Interview Story - Time You Failed
One of my biggest failures happened in my current role, as a Visiting Faculty member in Contextual and Pastoral Theology at the University of the South. I spoke with a number of students who expressed concern that there wasn't enough training around counseling and pastoral care. They worried that they wouldn't be able to support their parishioners without a deeper background in this area. Specifically, they were concerned that didn't have enough practical experience.
I saw an opportunity to apply my educational experience in Jungian psychoanalysis and experience supporting parishioners to create a practical course for these students.
To develop this program, I first spoke with the Academic Dean to explain the course concept and get her support. I shared with her the concerns of the students and the need for this addition to the curriculum. With her approval and enthusiastic support, I reconnected with my own professors from Union Theological Seminary who had taught similar courses. I discussed these courses with them, reviewed their course content and reference texts.
I listed the course as a small group practicum, with a maximum of 12 students. But when the enrollment period closed, I had only 1 student sign up. Ultimately the course had to be canceled for that semester.
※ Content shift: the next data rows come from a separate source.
(* ===== verification/MemDB.v ===== *)
(** * The in-memory database of the tests

    [internal/api/testdb/memdb.go] and [memdb_iterator.go].  The database is
    a B-tree of pairs ordered by [bytes.Compare].  The B-tree is a library
    ([github.com/google/btree]); [BTree] is its documented interface: the
    items in ascending order, and what each operation does to them.

    An iterator reads what a traversal of the tree sends, in order.  The
    traversal holds the read lock until the iterator is closed or drained, so
    that nothing is written under it: the sequence is fixed when the iterator
    is made. *)

From Stdlib Require Import Sorting.Sorted.
From S2P Require Import Prelude GoText Json Codec Scalars Types Errors.

(** [bytes.Compare(a, b) == -1] *)
Definition key_lt (a b : string) : bool :=
  match String.compare a b with Lt => true | _ => false end.
Definition key_le (a b : string) : bool := negb (key_lt b a).

Record item := mkItem { item_key : string; item_value : string }.
(** [item.Less] *)
Definition Less (i other : item) : bool := key_lt (item_key i) (item_key other).

(** ** The B-tree *)

Class BTree (T : Type) := {
  bt_New : T;
  (** The items in ascending order. *)
  bt_items : T -> list item;
  bt_Get : T -> string -> option item;
  bt_ReplaceOrInsert : T -> item -> T;
  bt_Delete : T -> string -> T;
}.

Definition find_item (k : string) (l : list item) : option item :=
  List.find (fun i => String.eqb (item_key i) k) l.

Class BTreeLaws (T : Type) `{BTree T} : Prop := {
  bt_New_items : bt_items bt_New = [];
  bt_sorted t : StronglySorted (fun a b => Less a b = true) (bt_items t);
  bt_Get_items t k : bt_Get t k = find_item k (bt_items t);
  bt_ReplaceOrInsert_get t i k :
    find_item k (bt_items (bt_ReplaceOrInsert t i)) =
    if String.eqb (item_key i) k then Some i else find_item k (bt_items t);
  bt_Delete_get t d k :
    find_item k (bt_items (bt_Delete t d)) =
    if String.eqb d k then None else find_item k (bt_items t);
}.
I was baffled and a bit embarrassed that the course had such a lack of interest. To understand why this course failed, I got back in touch with the same students who had requested the course. Through these conversations, I discovered that there were some problems with the course listing that lead to their hesitations.
First, the biggest problem was that these students were concerned that the psychoanalysis part would require their own participation in therapy, in which their most intimate details would be shared in front of the entire class of students. Second, the course had been scheduled at a time that was in conflict with a course that these same community-oriented students wanted to attend, the well-regarded, "Speaking to your parishioners" sermon practicum.
After these two discoveries, I updated the course description to better speak to the counseling and care part of the course and de-emphasized the psychoanalytic aspects, revised the course time, and recruited these same students to enroll in the course. The course received the best student ratings of any course that semester, and in the semesters since then, the course has been fully enrolled, and there have been usually a 10 person waiting list. With the popularity of the course, I am now training a fellow faculty member on the material so that we can offer two sections next fall.